Required action :: Exactly the lines from the one with "(int64 (cutoff - 1), Some" to the end of the entries should appear in your answer, retyped word for word.

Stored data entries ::
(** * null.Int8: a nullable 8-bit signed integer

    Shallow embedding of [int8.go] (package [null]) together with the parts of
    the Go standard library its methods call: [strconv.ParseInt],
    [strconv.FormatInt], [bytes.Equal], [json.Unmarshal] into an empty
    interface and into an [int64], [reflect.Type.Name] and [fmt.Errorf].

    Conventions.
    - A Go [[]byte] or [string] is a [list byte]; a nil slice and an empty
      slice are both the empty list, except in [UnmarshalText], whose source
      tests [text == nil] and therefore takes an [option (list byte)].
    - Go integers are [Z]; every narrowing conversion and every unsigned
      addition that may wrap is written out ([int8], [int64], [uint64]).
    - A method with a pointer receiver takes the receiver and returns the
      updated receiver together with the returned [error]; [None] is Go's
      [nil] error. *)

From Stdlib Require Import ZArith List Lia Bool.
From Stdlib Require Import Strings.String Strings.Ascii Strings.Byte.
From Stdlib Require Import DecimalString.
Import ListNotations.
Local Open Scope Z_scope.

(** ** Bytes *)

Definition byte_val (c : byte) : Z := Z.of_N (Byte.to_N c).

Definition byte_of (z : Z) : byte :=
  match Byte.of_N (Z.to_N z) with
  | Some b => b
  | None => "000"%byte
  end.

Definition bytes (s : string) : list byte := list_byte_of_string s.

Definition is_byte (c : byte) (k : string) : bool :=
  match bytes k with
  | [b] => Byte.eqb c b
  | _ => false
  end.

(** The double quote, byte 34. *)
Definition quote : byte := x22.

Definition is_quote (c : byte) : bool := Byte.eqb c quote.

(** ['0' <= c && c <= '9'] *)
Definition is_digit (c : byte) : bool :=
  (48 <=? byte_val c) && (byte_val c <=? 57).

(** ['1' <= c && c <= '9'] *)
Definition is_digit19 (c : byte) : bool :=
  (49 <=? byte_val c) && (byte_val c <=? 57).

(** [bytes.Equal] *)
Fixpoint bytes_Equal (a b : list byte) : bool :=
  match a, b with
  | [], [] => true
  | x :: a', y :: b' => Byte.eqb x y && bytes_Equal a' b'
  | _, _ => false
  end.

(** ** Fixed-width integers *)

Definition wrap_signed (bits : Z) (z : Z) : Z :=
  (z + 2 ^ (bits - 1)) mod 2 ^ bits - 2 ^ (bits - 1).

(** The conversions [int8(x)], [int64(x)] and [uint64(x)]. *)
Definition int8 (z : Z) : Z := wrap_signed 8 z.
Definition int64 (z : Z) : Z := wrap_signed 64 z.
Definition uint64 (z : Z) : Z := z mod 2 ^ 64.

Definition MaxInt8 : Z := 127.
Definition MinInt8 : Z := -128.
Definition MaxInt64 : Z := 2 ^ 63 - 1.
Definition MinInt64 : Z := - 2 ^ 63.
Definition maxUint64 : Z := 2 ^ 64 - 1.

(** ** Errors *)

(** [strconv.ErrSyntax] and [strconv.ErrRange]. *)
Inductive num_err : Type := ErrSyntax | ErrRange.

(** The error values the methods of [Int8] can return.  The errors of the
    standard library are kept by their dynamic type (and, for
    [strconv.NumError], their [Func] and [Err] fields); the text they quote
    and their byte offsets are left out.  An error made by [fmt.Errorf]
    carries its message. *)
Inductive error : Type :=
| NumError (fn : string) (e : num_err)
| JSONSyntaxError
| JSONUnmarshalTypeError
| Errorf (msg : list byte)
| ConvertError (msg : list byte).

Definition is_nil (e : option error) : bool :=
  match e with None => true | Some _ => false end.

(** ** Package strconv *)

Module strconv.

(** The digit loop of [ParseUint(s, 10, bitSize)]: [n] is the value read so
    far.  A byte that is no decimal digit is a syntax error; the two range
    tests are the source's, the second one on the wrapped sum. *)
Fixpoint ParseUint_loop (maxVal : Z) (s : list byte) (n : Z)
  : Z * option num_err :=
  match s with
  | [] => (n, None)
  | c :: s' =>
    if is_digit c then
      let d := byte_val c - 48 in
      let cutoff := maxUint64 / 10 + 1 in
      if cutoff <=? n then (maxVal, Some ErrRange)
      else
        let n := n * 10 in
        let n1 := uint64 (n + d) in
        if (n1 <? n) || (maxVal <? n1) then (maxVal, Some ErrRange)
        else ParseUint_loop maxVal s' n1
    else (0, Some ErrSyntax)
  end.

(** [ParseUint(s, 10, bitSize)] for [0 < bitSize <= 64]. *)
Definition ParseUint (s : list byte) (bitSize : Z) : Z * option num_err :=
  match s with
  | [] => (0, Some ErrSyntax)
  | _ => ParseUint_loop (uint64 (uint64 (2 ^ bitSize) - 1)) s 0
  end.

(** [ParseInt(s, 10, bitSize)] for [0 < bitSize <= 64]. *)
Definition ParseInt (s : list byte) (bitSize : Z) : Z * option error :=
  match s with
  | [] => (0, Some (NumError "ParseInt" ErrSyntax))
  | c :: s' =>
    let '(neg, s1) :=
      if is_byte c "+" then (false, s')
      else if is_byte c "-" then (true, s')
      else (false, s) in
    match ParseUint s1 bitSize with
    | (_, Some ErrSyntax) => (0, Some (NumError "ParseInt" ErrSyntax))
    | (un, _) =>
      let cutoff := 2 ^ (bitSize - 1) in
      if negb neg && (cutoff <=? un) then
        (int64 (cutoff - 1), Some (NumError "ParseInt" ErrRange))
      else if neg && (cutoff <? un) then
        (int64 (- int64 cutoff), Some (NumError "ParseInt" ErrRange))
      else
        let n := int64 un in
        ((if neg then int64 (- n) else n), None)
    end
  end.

Exercise answer ::
        (int64 (cutoff - 1), Some (NumError "ParseInt" ErrRange))
      else if neg && (cutoff <? un) then
        (int64 (- int64 cutoff), Some (NumError "ParseInt" ErrRange))
      else
        let n := int64 un in
        ((if neg then int64 (- n) else n), None)
    end
  end.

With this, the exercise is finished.